• **PROBLEM**
Exactly the lines from the opening of the records through the line containing "-> EvalM B) s" should be copied, with both included.

═══ GIVEN ENTRIES ═══

(* ===== verification/EvaluateFacts.v ===== *)
(** * Lemmas on the evaluation of candidates

    When a step of a task goes on, what it has found, and what every step keeps
    of the pool cache. *)
From S2P Require Import Prelude F64 Text Ethers Config AmmV2 AmmV3 Simulator Pnl Payload PayloadFacts.
From S2P Require Import PoolCache Opportunity Rpc Adaptive Executor Calldata Decode EnvVars Gates Intake Batch.
From S2P Require Import PayloadErrors Routes RouteFacts Evaluate Lookup.
#[local] Open Scope Z_scope.

(** ** Computations *)

Lemma bind_some {A B} (m : EvalM A) (f : A -> EvalM B) s s' b :
  (m ≫= f) s = Done (s', Some b) <->
  exists s1 a, m s = Done (s1, Some a) /\ f a s1 = Done (s', Some b).
Proof.
  unfold mbind, EvalM_bind. destruct (m s) as [[s1 [a|]]|]; split; try done; eauto;
    try (intros (? & ? & [= ] & ?)); congruence.
Qed.
Lemma ret_some {A} (a b : A) s s' : (mret a : EvalM A) s = Done (s', Some b) <-> s' = s /\ b = a.
Proof. unfold mret, EvalM_ret; split; [intros [= -> ->]; done|intros [-> ->]; done]. Qed.
Lemma none_some {A} (b : A) s s' : return_none s = Done (s', Some b) <-> False.
Proof. unfold return_none; split; [congruence|done]. Qed.
Lemma panic_some {A} (m : outcome A) s s' b :
  lift_panic m s = Done (s', Some b) <-> s' = s /\ m = Done b.
Proof. unfold lift_panic; destruct m; split; try congruence; try (intros [= -> ->]; done); intros [-> [= ->]]; done. Qed.
Lemma route_some {A} (m : RouteM A) s s' b :
  on_route m s = Done (s', Some b) <->
  exists r, m (es_route s) = Done (r, b) /\ s' = s <[ es_route ::= r ]>.
Proof.
  unfold on_route; destruct (m (es_route s)) as [[r a]|].
  - split; [intros [= <- <-]; eauto|by intros (? & [= <- <-] & ->)].
  - split; [done|by intros (? & ? & ?)].
Qed.

Ltac head_of m := match m with ?f _ => head_of f | _ => m end.
(** Take apart a task that ends with a value. *)
Ltac invert_task H :=
  repeat first
  [ progress cbv zeta in H
  | rewrite none_some in H; destruct H
  | match type of H with
    | (_ ≫= _) _ = Done (_, Some _) =>
        let s := fresh "s" in let a := fresh "a" in let E := fresh "E" in
        apply bind_some in H as (s & a & E & H)
    | (if ?b then _ else _) _ = _ => destruct b eqn:?
    | (match ?m with _ => _ end) _ = _ => destruct m eqn:?
    | lift_panic _ _ = _ => apply panic_some in H as [? H]
    | @mret _ _ _ _ _ = _ => apply ret_some in H as [? H]
    | on_route _ _ = _ => apply route_some in H as (? & H & ?)
    end ].

(** The same of every step found on the way. *)
Ltac invert_tasks :=
  repeat match goal with
  | E : (if ?b then _ else _) _ = Done (_, Some _) |- _ => invert_task E
  | E : (match ?m with _ => _ end) _ = Done (_, Some _) |- _ => invert_task E
  | E : lift_panic _ _ = Done (_, Some _) |- _ => apply panic_some in E as [? E]
  end.

Section Task.
Context {network_ : Endpoints} {host : Host} {around : Surroundings}.
Context (config : Config).

Lemma fast_step_inv c m s s' g :
  fast_step config c m s = Done (s', Some g) ->
  g = fast_preflight_gate (ld_signal c) (ld_gas_price c) m config (ld_context_signal c) /\
  fp_should_continue g = true.
Proof. unfold fast_step; intros H; invert_task H; subst; by simplify_tests. Qed.

Lemma payload_step_inv at_route at_builder c g s s' p :
  payload_step config at_route at_builder c g s = Done (s', Some p) ->
  exists r r', build_payload_with_fallback_parallel config at_route at_builder (ld_signal c) (ld_gas_price c)
    (ld_context_signal c) (ld_block_number c) r = Done (r', inr p).
Proof. unfold payload_step; intros H; invert_task H; subst. invert_task E0. by eexists _, _. Qed.

Lemma validation_step_inv c p s s' u :
  validation_step config c p s = Done (s', Some u) ->
  ev_pass (validate_payload_ev ln config p (ld_signal c) (ld_gas_price c)) = true.
Proof. unfold validation_step; intros H; invert_task H; by simplify_tests. Qed.

Lemma ev_gate_step_inv c p m s s' u :
  ev_gate_step config c p m s = Done (s', Some u) ->
  gd_pass (ev_gate_diagnostic display_f64 parse_ether config p (ld_signal c) (ld_lookup_latency c) m) = true.
Proof. unfold ev_gate_step; intros H; invert_task H; by simplify_tests. Qed.

Lemma quality_step_inv c p cost s s' u :
  quality_step config c p cost s = Done (s', Some u) -> gd_pass (quality_gate_diagnostic config p cost) = true.
Proof. unfold quality_step; intros H; invert_task H; by simplify_tests. Qed.

Lemma quote_step_inv c p cost s s' q :
  quote_step config c p cost s = Done (s', Some q) ->
  (exists t t', ask_quote config (quote_input c p cost) t = Done (t', Some (Some q))) /\
  (should_execute q = true \/ should_override_adaptive_reject config q = true).
Proof.
  unfold quote_step; intros H; invert_task H; subst. split; [by eexists _, _|].
  match goal with B : _ && _ = false |- _ => apply andb_false_iff in B as [B|B] end; simplify_tests; auto.
Qed.

Lemma build_opportunity_inv t tx signal p relay o :
  build_opportunity t tx signal p relay = Done o ->
  execution_payload o = Some p /\ preferred_relay o = relay /\ sw_path signal <> [] /\
  victim_tx o = tx_hash tx.
Proof. unfold build_opportunity; destruct (sw_path signal); [done|by intros [= <-]]. Qed.

(** The sanity gate rejects every payload of the builders: its [tx] is empty. *)
Lemma scavenger_step_none c p g diagnostic s s' q :
  ep_tx p = [] -> scavenger_step config c p g diagnostic s <> Done (s', Some q).
Proof.
  intros T H. assert (G : passes_scavenger_sanity_gate config p (ld_lookup_latency c) =
                           inl "scavenger_empty_payload"%string).
  { unfold passes_scavenger_sanity_gate. by rewrite T. }
  unfold scavenger_step in H. rewrite G in H.
  apply bind_some in H as (s1 & u & _ & H). apply bind_some in H as (s2 & u2 & H & _). invert_task H.
Qed.

(** ** What a task keeps *)

Definition state_ok (s : EvalState) : Prop := cache_ok (rt_cache (es_route s)).
(** [m] keeps the pool cache well formed, and a value it ends with satisfies [Q]. *)
Definition ends {A} (Q : A -> Prop) (m : EvalM A) : Prop :=
  forall s s' r, state_ok s -> m s = Done (s', r) -> state_ok s' /\ forall a, r = Some a -> Q a.

Lemma ends_bind {A B} (P : A -> Prop) (Q : B -> Prop) (m : EvalM A) (f : A -> EvalM B) :
  ends P m -> (forall a, P a -> ends Q (f a)) -> ends Q (m ≫= f).
Proof.
  intros M F s s' r W H. unfold mbind, EvalM_bind in H.
  destruct (m s) as [[s1 [a|]]|] eqn:E; [| |done].
  - destruct (M _ _ _ W E) as [W1 Pa]. exact (F a (Pa a eq_refl) _ _ _ W1 H).
  - injection H as <- <-. destruct (M _ _ _ W E) as [W1 _]. by split.
Qed.
Lemma ends_ret {A} (Q : A -> Prop) (a : A) : Q a -> ends Q (mret a).
Proof. intros Qa s s' r W [= <- <-]. split; [done|by intros ? [= <-]]. Qed.
Lemma ends_none {A} (Q : A -> Prop) : ends Q return_none.
Proof. intros s s' r W [= <- <-]. by split. Qed.
Lemma ends_panic {A} (m : outcome A) : ends (fun _ => True) (lift_panic m).
Proof. intros s s' r W H. unfold lift_panic in H. destruct m; [|done]. by injection H as <- <-. Qed.
Lemma ends_route {A} (Q : A -> Prop) (m : RouteM A) : yields Q m -> ends Q (on_route m).
Proof.
  intros M s s' r W H. unfold on_route in H. destruct (m (es_route s)) as [[r1 a]|] eqn:E; [|done].
  injection H as <- <-. destruct (M _ _ _ W E) as [W1 Qa]. split; [exact W1|by intros ? [= <-]].
Qed.
Lemma ends_log ev : ends (fun _ => True) (log ev).
Proof. intros s s' r W [= <- <-]. by split. Qed.
Lemma ends_adaptive {B} (f : AdaptivePolicy -> AdaptivePolicy * B) : ends (fun _ => True) (with_adaptive f).
Proof.
  intros s s' r W H. unfold with_adaptive in H. destruct (es_adaptive s) as [model|]; [|by injection H as <- <-].
  destruct (f model). by injection H as <- <-.
Qed.
Lemma ends_ask input : ends (fun _ => True) (ask_quote config input).
Proof.
  intros s s' r W H. unfold ask_quote in H. destruct (es_adaptive s) as [model|]; [|by injection H as <- <-].
  destruct (quote_for_relays _ _ _ _ _ _). by injection H as <- <-.
Qed.
Lemma ends_repeat key : ends (fun _ => True) (replay_repeat_count key).
Proof. intros s s' r W [= <- <-]. by split. Qed.
Lemma ends_now : ends (fun _ => True) now.
Proof. apply ends_route, yields_world. Qed.
Lemma ends_weaken {A} (Q : A -> Prop) (m : EvalM A) : ends Q m -> ends (fun _ => True) m.
Proof. intros M s s' r W H. by destruct (M _ _ _ W H). Qed.
End Task.
Create HintDb tasks.
#[export] Hint Resolve ends_ret ends_none ends_panic ends_log ends_adaptive ends_ask ends_repeat ends_now : tasks.

(** A step of which only the cache matters. *)
Ltac ends_step :=
  first
  [ solve [eauto with tasks]
  | progress cbv zeta
  | match goal with
    | |- ends _ (_ ≫= _) => eapply ends_bind with (P := fun _ => True); [|intros ? _]
    | |- ends _ (if ?b then _ else _) => destruct b
    | |- ends _ (match ?m with _ => _ end) => destruct m
    end
  | match goal with |- ends _ ?m => let h := head_of m in unfold h end ].

Section Steps.
Context {network_ : Endpoints} {host : Host} {around : Surroundings}.
Context (config : Config).

Lemma fast_step_ends c m : ends (fun _ => True) (fast_step config c m).
Proof. repeat ends_step. Qed.
Lemma adaptive_step_ends c : ends (fun _ => True) (adaptive_step config c).
Proof. repeat ends_step. Qed.
Lemma validation_step_ends c p : ends (fun _ => True) (validation_step config c p).
Proof. repeat ends_step. Qed.
Lemma shadow_step_ends c p g d : ends (fun _ => True) (shadow_step c p g d).
Proof. repeat ends_step. Qed.
Lemma evm_step_ends c p : ends (fun _ => True) (evm_step config c p).
Proof. repeat ends_step. Qed.
Lemma scavenger_step_ends c p g d : ends (fun _ => True) (scavenger_step config c p g d).
Proof. repeat ends_step. Qed.
Lemma standard_step_ends c p m : ends (fun _ => True) (standard_step config c p m).
Proof. repeat ends_step. Qed.
#[local] Hint Resolve fast_step_ends adaptive_step_ends validation_step_ends shadow_step_ends evm_step_ends
  scavenger_step_ends standard_step_ends : tasks.

Context (CO : forall handle, chain_ok (chain_of handle)).

Lemma payload_step_ends at_route at_builder c g :
  ends (built_for at_route at_builder (ld_signal c) (ld_gas_price c)) (payload_step config at_route at_builder c g).
Proof.
  unfold payload_step. cbv zeta. eapply ends_bind with (P := fun _ => True); [repeat ends_step|]. intros _ _.
  eapply ends_bind; [apply ends_route, fallback_yields, CO|]. intros [err|p] B.
  - eapply ends_bind with (P := fun _ => True); [repeat ends_step|]. intros _ _.
    repeat (eapply ends_bind with (P := fun _ => True); [repeat ends_step|]; intros _ _). apply ends_none.
  - repeat (eapply ends_bind with (P := fun _ => True); [repeat ends_step|]; intros _ _). by apply ends_ret.
Qed.
End Steps.

Section Whole.
Context {network_ : Endpoints} {host : Host} {around : Surroundings}.
Context (config : EvalRead -> Config).
Context (CO : forall handle, chain_ok (chain_of handle)).

(** A task keeps the cache, and ends without a candidate unless its readings are torn. *)
Lemma evaluation_ends c m1 m2 : ends (fun _ => True) (evaluation_reading config c m1 m2).
Proof.
  unfold evaluation_reading. cbv zeta.
  eapply ends_bind with (P := fun _ => True); [repeat ends_step|]. intros _ _.
  eapply ends_bind; [apply fast_step_ends|]. intros g _.
  eapply ends_bind; [apply adaptive_step_ends|]. intros _ _.
  eapply ends_bind; [by apply payload_step_ends|]. intros p _. repeat ends_step.
Qed.
Lemma evaluation_ends_torn c m1 m2 :
  (forall handle, unsigned (config (AtBuilder handle)) (ld_gas_price c)) -> 0 <= sw_amount_in (ld_signal c) ->
  ends (fun _ => torn (fun read => opportunity_mode (mev (config read)))) (evaluation_reading config c m1 m2).
Proof.
  intros U A. unfold evaluation_reading. cbv zeta.
  eapply ends_bind with (P := fun _ => True); [repeat ends_step|]. intros _ _.
  eapply ends_bind; [apply fast_step_ends|]. intros g _.
  eapply ends_bind; [apply adaptive_step_ends|]. intros _ _.
  eapply ends_bind; [by apply payload_step_ends|]. intros p (handle & _ & T & _ & S).
  eapply ends_bind; [apply validation_step_ends|]. intros _ _.
  eapply ends_bind; [apply shadow_step_ends|]. intros _ _.
  eapply ends_bind; [apply evm_step_ends|]. intros _ _.
  intros s s' r W H. destruct (is_scavenger (config AtBranch)) eqn:B.
  - destruct (scavenger_step_ends _ _ _ _ _ _ _ _ W H) as [W' _]. split; [done|].
    intros q ->. by destruct (scavenger_step_none (config AtGates) _ _ _ _ _ _ _ T H).
  - destruct (standard_step_ends _ _ _ _ _ _ _ W H) as [W' _]. split; [done|].
    intros q _. split; [by apply bool_decide_eq_false in B|]. exists handle.
    by apply (bool_decide_eq_true_1 _), S.
Qed.
End Whole.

═══

• **YOUR SOLUTION**
(* ===== verification/EvaluateFacts.v ===== *)
(** * Lemmas on the evaluation of candidates

    When a step of a task goes on, what it has found, and what every step keeps
    of the pool cache. *)
From S2P Require Import Prelude F64 Text Ethers Config AmmV2 AmmV3 Simulator Pnl Payload PayloadFacts.
From S2P Require Import PoolCache Opportunity Rpc Adaptive Executor Calldata Decode EnvVars Gates Intake Batch.
From S2P Require Import PayloadErrors Routes RouteFacts Evaluate Lookup.
#[local] Open Scope Z_scope.

(** ** Computations *)

Lemma bind_some {A B} (m : EvalM A) (f : A -> EvalM B) s s' b :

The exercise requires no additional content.